Dass die Abgeordneten so gegen die von Zeman eingesetzte Regierung rebellieren, hat vor allem mit der Rolle des Präsidenten und weniger mit Rusnoks Team selbst zu tun. Denn Zeman hatte das Machtvakuum im Land genutzt, um seine eigene Position zu stärken. So hatte etwa Ex-Außenminister Karel Schwarzenberg gewarnt, dass es dabei "nicht um das Regierungsprogramm, sondern um die Stärkung der persönlichen Macht des Präsidenten" gehe. Auch 37 Prozent der Tschechen sehen in dem Interimskabinett die "Regierung der Freunde Milos Zemans", ergab eine Umfrage des tschechischen Fernsehens.

"Es war einfach ein Projekt des Präsidenten", sagte auch Ondrej Liska, Chef der Grünen in Tschechien, im Interview mit dem Deutschlandradio. "Diese Regierung wurde von Leuten zusammengestellt, die entweder Freunde oder Sponsoren von der Präsidentenkampagne von Milos Zeman waren." Liska plädiert daher auch dafür, die Rechte des Präsidenten in der Verfassung besser zu definieren und zu beschränken.

Doch das dürfte derzeit das geringste Problem für die Parteien des Landes, insbesondere für die Konservativen sein. Denn nach der verloren gegangenen Vertrauensabstimmung ist der Präsident wieder am Zug. Er kann einen Regierungschef oder erneut Rusnok vorschlagen. Er muss aber auch gar nichts tun und kann so dafür sorgen, dass sein Vertrauter monatelang geschäftsführend im Amt bleibt — es sei denn, es gibt Neuwahlen.

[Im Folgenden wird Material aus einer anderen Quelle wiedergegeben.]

Lemma trace_invoke (f : Callback U) (w : World U) : trace (invoke f w) = trace w.
Proof. by destruct f. Qed.

Lemma controls_invoke_proj {A} (proj : Control U -> A) f (w : World U) :
  preserves proj -> proj <$> controls (invoke f w) = proj <$> controls w.
Proof. intros Hp. destruct f as [|u]; [done|]. apply Hp. Qed.

Lemma trace_fire this k (w : World U) c :
  controls w !! this = Some c -> trace (fire this k w) = trace w ++ [Fire this k].
Proof. intros Hc. unfold fire. rewrite Hc. by rewrite trace_invoke. Qed.

Lemma controls_fire_proj {A} (proj : Control U -> A) this k (w : World U) :
  preserves proj -> proj <$> controls (fire this k w) = proj <$> controls w.
Proof.
  intros Hp. unfold fire. destruct (controls w !! this); [|done].
  by rewrite controls_invoke_proj.
Qed.

Lemma fire_NoOp this k (w : World U) c :
  controls w !! this = Some c ->
  match k with ClickEvent => _clickEvent c | ChangeEvent => _changeEvent c end
  = NoOp ->
  fire this k w = emit (Fire this k) w.
Proof. intros Hc Hk. unfold fire. by rewrite Hc, Hk. Qed.

(** *** Pointer move *)

Lemma Container_OnHover_spec (x y : Z) (w : World U) :
  controls (Container_OnHover x y w)
  = (fun c : Control U =>
       set_onHover (PointInRectangle (_area c) (Point2U x y)) c)
      <$> controls w
  /\ trace (Container_OnHover x y w)
     = trace w ++ concat (imap (hover_calls (Point2U x y)) (controls w)).
Proof.
  set (p := Point2U x y).
  pose proof (for_each_proj id
    (fun _ (c : Control U) => set_onHover (PointInRectangle (_area c) p) c)
    (hover_calls p)) as Hloop.
  unfold Container_OnHover. fold p.
  match goal with |- context [for_each ?b w] => specialize (Hloop b) end.
  destruct (Hloop) with (w := w) as [Hc Ht];
    [|rewrite !list_fmap_id in Hc; rewrite !list_fmap_id in Ht;
      rewrite imap_ignore_index in Hc; split; [exact Hc|exact Ht]].
  intros i w' c Hi. rewrite !list_fmap_id. cbn beta. rewrite Hi.
unfold hover_calls, id, Control_Area, Control_IsHover.
  destruct (PointInRectangle (_area c) p), (_onHover c) eqn:Hh; cbn.
  - rewrite <- Hh, set_onHover_same, list_insert_id, app_nil_r; done.
  - by rewrite (alter_as_insert _ _ _ _ Hi).
  - by rewrite (alter_as_insert _ _ _ _ Hi).
  - rewrite <- Hh, set_onHover_same, list_insert_id, app_nil_r; done.
Qed.

(** *** Pointer down *)

Lemma Container_OnClick_spec (x y : Z) (w : World U) :
  controls (Container_OnClick x y w)
  = after_click (Point2U x y) <$> controls w
  /\ trace (Container_OnClick x y w)
     = trace w ++ concat (imap (click_calls (Point2U x y)) (controls w)).
Proof.
  set (p := Point2U x y).
  pose proof (for_each_proj (@id (Control U)) (fun _ => after_click p)
                             (click_calls p))
    as Hloop.
  unfold Container_OnClick. fold p.
  match goal with |- context [for_each ?b w] => specialize (Hloop b) end.
  destruct (Hloop) with (w := w) as [Hc Ht];
    [|rewrite !list_fmap_id in Hc; rewrite !list_fmap_id in Ht;
      rewrite imap_ignore_index in Hc; split; [exact Hc|exact Ht]].
  intros i w' c Hi. rewrite !list_fmap_id. cbn beta. rewrite Hi.
unfold click_calls, after_click, id, Control_Area, Control_IsFocused.
  destruct (PointInRectangle (_area c) p); [|destruct (_onFocus c) eqn:Hf]; cbn.
  - rewrite list_alter_alter_eq, (alter_as_insert _ _ _ _ Hi).
    by rewrite <- app_assoc.
  - by rewrite (alter_as_insert _ _ _ _ Hi).
  - rewrite <- Hf, set_onFocus_same, list_insert_id, app_nil_r; done.
Qed.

Die Frage nach vorgezogenen Neuwahlen

Die Konservativen allerdings konnten sich bislang nicht zu Neuwahlen durchringen, die einzige Möglichkeit, den tschechischen Präsidenten in die Schranken zu weisen. Ihr Problem: Das Ansehen der Partei hat durch die Korruptionsaffäre rund um den früheren Ministerpräsidenten gelitten, die Umfragen verheißen wenig Gutes. Entsprechend groß ist das Risiko für die Konservativen, ihre Macht zu verlieren. Und so müssen sie sich entscheiden, ob sie sich dem Willen des Präsidenten unterordnen wollen oder eher das Risiko eingehen, ihre Macht zu verlieren.

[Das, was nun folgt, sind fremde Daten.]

(** The records of an affected pull request, and its reviewers afterwards. *)
Lemma DeactivateTeamUsers_planned req w resp w' prID pr :
  users_keyed (store w) →
  prs_keyed (store w) →
  authors_exist (store w) →
  usecase.DeactivateTeamUsers req w = (Ok resp, w') →
  prs (store w) !! prID = Some pr →
  Status pr = PRStatusOpen →
  Exists (λ id, id ∈ DeactivatedUsers resp) (reviewersOf (store w) prID) →
  ∃ records,
    planned (store w) prID (AuthorID pr) (DeactivatedUsers resp)
      (filter (λ id, id ∉ DeactivatedUsers resp) (reviewersOf (store w) prID))
      (filter (λ id, id ∈ DeactivatedUsers resp) (reviewersOf (store w) prID))
      records
    ∧ reviewersOf (store w') prID
      = filter (λ id, id ∉ DeactivatedUsers resp) (reviewersOf (store w) prID)
        ++ replacements records.
Proof.
  intros Huk Hpk Hau Hok Hpr Hopen' Hex.
  destruct (DeactivateTeamUsers_Ok_inv _ _ _ _ Hok) as [Hteam Hbatch].
  destruct (DeactivateTeamUsers_run req w Hteam Hbatch Hpk Hau)
    as (entries & plans & w2 & Hperm & HF & Hst2 & _ & Hrun).
  rewrite Hrun in Hok. injection Hok as <- <-.
  set (r := store w) in *.
  set (batch := validUserIDs r (deactivate_TeamName req) (UserIDs req)) in *.
  cbn [DeactivatedUsers store] in *.
  assert ((prID, pr) ∈ filter (affected r batch) entries) as Hentry.
  { apply list_elem_of_filter. split; [by split|].
    rewrite Hperm. by apply elem_of_map_to_list. }
  destruct (plan_records_of
              (λ entry records,
                 ∃ author,
                   users r !! AuthorID entry.2 = Some author
                   ∧ planned r entry.1 (UserID author) batch
                       (filter (λ id, id ∉ batch) (reviewersOf r entry.1))
                       (filter (λ id, id ∈ batch) (reviewersOf r entry.1))
                       records)
              (filter (affected r batch) entries) plans prID pr)
    as (records & (author & Hauthor & Hpl) & Hrecs); [| |done|].
  { eapply sublist_NoDup; [|apply fmap_sublist, sublist_filter].
    rewrite Hperm. apply NoDup_fst_map_to_list. }
  { eapply Forall2_impl; [exact HF|]. intros entry records (author & Ha & Hpl).
    split; [by exists author|]. by apply planned_records in Hpl as (_ & ? & _). }
  cbn [fst snd] in Hauthor, Hpl.
  pose proof (Huk _ _ Hauthor) as Hid. cbn in Hid. rewrite Hid in Hpl.
  exists records. split; [done|].
  unfold reviewersOf at 1. cbn [prReviewers]. rewrite reassign_swap, Hrecs.
  fold (reviewersOf r prID).
  rewrite (planned_swap _ _ _ _ _ _ _ _ Hpl).
  - f_equal. apply filter_ext_elem_of. intros id Hin.
    rewrite list_elem_of_filter. tauto.
  - apply Forall_forall. by intros id [? _]%list_elem_of_filter.
Qed.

Vermutlich wird am Ende alles auf Neuwahlen hinauslaufen. Denn eine Regierung ohne Vertrauen des Parlamentes dürfte wohl kaum etwas bewegen in Tschechien. Und der Frust könnte sich schnell auf die Bevölkerung übertragen. Auch Liska ging im Interview mit dem Deutschlandradio davon aus, dass es "mit 99 Prozent" in ein oder zwei Monaten Neuwahlen geben werde. Und zwei Abgeordnete sagten der Nachrichtenagentur Reuters, dass das Repräsentantenhaus bereits kommende Woche über seine Auflösung abstimmen werde.

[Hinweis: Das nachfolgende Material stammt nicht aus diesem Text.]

(** * Requests whose total size wraps

    [mmalloc] adds [sizeof(struct header_t)] to the requested size
    without the overflow check that [ccalloc] makes for its product.
    For the 24 largest sizes the sum wraps to a number below 24, the
    arena grows by less than a header, and the header written at the
    old break claims [size] bytes. *)

(** C1 at the failing input.  In a fresh process [mmalloc(2^64 - 1)]
    succeeds: it returns 4120 while the arena now ends at 4119, so not
    one of the promised bytes lies inside the arena.  And after
    [mmalloc(8)], [mmalloc(2^64 - 24)], the call [mmalloc(1)] returns
    the very address the second call returned, while that block is
    still live. *)
Theorem huge_request_is_granted :
  (∃ s, mmalloc 0 (modulus - 1) fresh_process = Done (4120, s) ∧
        brk s = 4119 ∧
        hdrs s !! 4096
        = Some {| size := modulus - 1; is_free := false; next := NULL |} ∧
        ¬ in_arena s 4120 1) ∧
  (∃ s, run 2 [Mmalloc 8; Mmalloc (modulus - 24); Mmalloc 1] fresh_process
        = Done ([4120; 4152; 4152], s)).
Proof.
  split.
  - eexists. split; [vm_compute; reflexivity|].
    split; [reflexivity|]. split; [reflexivity|].
    unfold in_arena. simpl. lia.
  - eexists. vm_compute. reflexivity.
Qed.

(** C3 at the failing input.  In a fresh process [mmalloc(2^64 - 1)]
    finds no free block and takes the growth path.  The growth it asks
    of [sbrk] is [sizeof(struct header_t) + size] reduced modulo
    [2^64]: 23 bytes, which is not the header plus the size, and not
    even the header.  The header it writes at the old break, 4096,
    claims [2^64 - 1] bytes and ends at 4120, past the new break 4119;
    the next growth is handed 4119 by [sbrk] and builds its header
    there, on the last byte of this one.
    After [mmalloc(8)], [mmalloc(2^64 - 24)], whose growth request
    wrapped to 0, the tail header sits at the break.  [mmalloc(1)] then
    writes its header over that tail, and the store into [tail->next],
    which should link the old tail to the new header, goes into the
    new header itself: the header at the returned address ends with
    [next] pointing at itself instead of [NULL], and the header of the
    old tail, a live block, no longer exists. *)
Theorem growth_request_wraps :
  (let s1 := {| head := 4096; tail := 4096; min_brk := 4096; brk := 4119;
                max_brk := 1048576;
                hdrs := <[4096 := {| size := modulus - 1; is_free := false;
                                     next := NULL |}]> ∅;
                bytes := ∅ |} in
   get_free_block 0 (modulus - 1) fresh_process = Done NULL ∧
   wrap (HEADER_SIZE + (modulus - 1)) = 23 ∧
   sbrk (wrap (HEADER_SIZE + (modulus - 1))) fresh_process
   = (4096, set_brk 4119 fresh_process) ∧
   mmalloc 0 (modulus - 1) fresh_process = Done (4120, s1) ∧
   brk s1 < 4096 + HEADER_SIZE ∧
   get_free_block 1 1 s1 = Done NULL ∧
   fst (sbrk (wrap (HEADER_SIZE + 1)) s1) = 4119 ∧
   tail s1 < 4119 < tail s1 + HEADER_SIZE) ∧
  (run 2 [Mmalloc 8; Mmalloc (modulus - 24)] fresh_process
   = Done ([4120; 4152], lapped_state) ∧
   wrap (HEADER_SIZE + (modulus - 24)) = 0 ∧
   tail lapped_state = brk lapped_state ∧
   hdrs lapped_state !! 4128
   = Some {| size := modulus - 24; is_free := false; next := NULL |} ∧
   sbrk (wrap (HEADER_SIZE + 1)) lapped_state
   = (4128, set_brk 4153 lapped_state) ∧
   mmalloc 2 1 lapped_state
   = Done (4152,
           {| head := 4096; tail := 4128; min_brk := 4096; brk := 4153;
              max_brk := 1048576;
              hdrs := <[4128 := {| size := 1; is_free := false; next := 4128 |}]>
                        (hdrs lapped_state);
              bytes := ∅ |})).
Proof.
  split.
  - cbv zeta. split; [reflexivity|]. split; [reflexivity|].
    split; [reflexivity|]. split; [vm_compute; reflexivity|].
    split; [unfold HEADER_SIZE; simpl; lia|]. split; [reflexivity|].
    split; [reflexivity|]. unfold HEADER_SIZE. simpl. lia.
  - split; [vm_compute; reflexivity|]. split; [reflexivity|].
    split; [reflexivity|]. split; [reflexivity|]. split; [reflexivity|].
    vm_compute. reflexivity.
Qed.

Am Ende könnte eine Parlamentsauflösung sogar genau das sein, was der tschechische Präsident beabsichtigt hat. Denn der linke Politiker, der schon zu seinem Amtsantritt angekündigt hatte, sich nicht allein aufs Repräsentieren beschränken zu wollen, kann seine Vision eines florierenden Tschechiens kaum mit den Konservativen verwirklichen. Ein Parlament mit einer linken Mehrheit wäre da wohl viel eher in seinem Sinne.